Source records
(* ===== verification/Idempotency.v ===== *)
(** * The idempotency protocol

    What the store promises its callers, as an abstract machine ([protocol]): an
    operation is started once and alone on its service, may be taken over only after
    its deadline, is kept alive and finished only by its current attempt, is finished
    once, and answers every retry with the response it was finished with.  The
    machine sees what a caller sees: the calls with their answers ([Label]), the
    clock and the identifier generated for the call.  The receipt table simulates it
    step by step, with the same labels. *)

From stdpp Require Import relations.
From S2P Require Import Prelude RustStr Domain Auth Json StoreModels Cipher Tables Receipts ReceiptLemmas Store StoreEffects StoreStep Samples ReceiptProtocol Commands.

(** ** The abstract machine *)

Inductive Status : Type :=
| Running (operation_id : Uuid) (attempt : Z) (deadline : DateTime)
| Done (response : StoredHttpResponse).

#[export] Instance Identity_eq_dec : EqDecision Identity.
Proof. solve_decision. Defined.

Record Operation : Type := { oper_identity : Identity; oper_status : Status }.

(** A call of the store with its answer.  [Finish] is a completion or a failure. *)
Inductive Label : Type :=
| Prepared (c : Command) (answer : result StoreError (Prepare unit))
| Renew (o : OperationRequest) (operation_id : Uuid) (answer : result StoreError unit)
| Finish (o : OperationRequest) (operation_id : Uuid) (response : StoredHttpResponse)
    (answer : result StoreError unit)
| Elsewhere.

Definition running_for (service : Uuid) (x : Operation) : Prop :=
  id_service (oper_identity x) = service /\
  match oper_status x with Running _ _ _ => True | Done _ => False end.

(** Nobody else works under this operation identifier. *)
Definition unused (operation_id key : Uuid) (m : gmap Uuid Operation) : Prop :=
  forall k x n d, m !! k = Some x -> oper_status x = Running operation_id n d -> k = key.

(** The call was committed: the caller is told so, or the acknowledgement is lost. *)
Definition acknowledged {A : Type} (a : A) (answer : result StoreError A) : Prop :=
  answer = Ok a \/ answer = Err (Database OtherDbError).

Section machine.
Context (now : DateTime) (fresh : Uuid) (m : gmap Uuid Operation).

(** The lease of an attempt that begins or renews now: 120 seconds. *)
Definition lease : DateTime := (now + 120 * 1000000)%Z.

(** The attempt holds the operation. *)
Definition holds (o : OperationRequest) (operation_id : Uuid) (attempt : Z) : Prop :=
  exists deadline, m !! op_idempotency_key o =
    Some {| oper_identity := identity_of o; oper_status := Running operation_id attempt deadline |}.

(** The answer a known key gives at once. *)
Inductive due (o : OperationRequest) : result StoreError (Prepare unit) -> Prop :=
| due_conflict x :
    m !! op_idempotency_key o = Some x -> oper_identity x <> identity_of o ->
    due o (Err IdempotencyConflict)
| due_in_progress oid attempt deadline :
    m !! op_idempotency_key o = Some {| oper_identity := identity_of o;
      oper_status := Running oid attempt deadline |} ->
    (now < deadline)%Z -> due o (Ok (InProgress oid))
| due_replay response :
    m !! op_idempotency_key o = Some {| oper_identity := identity_of o;
      oper_status := Done response |} ->
    due o (Ok (Replay response)).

Exercise objective
In the data above, which lines lie between the line with "identity_of o; oper_status" and the line with "due o (Err IdempotencyConflict)", inclusive? Print those lines exactly and nothing else.

Written solution
    Some {| oper_identity := identity_of o; oper_status := Running operation_id attempt deadline |}.

(** The answer a known key gives at once. *)
Inductive due (o : OperationRequest) : result StoreError (Prepare unit) -> Prop :=
| due_conflict x :
    m !! op_idempotency_key o = Some x -> oper_identity x <> identity_of o ->
    due o (Err IdempotencyConflict)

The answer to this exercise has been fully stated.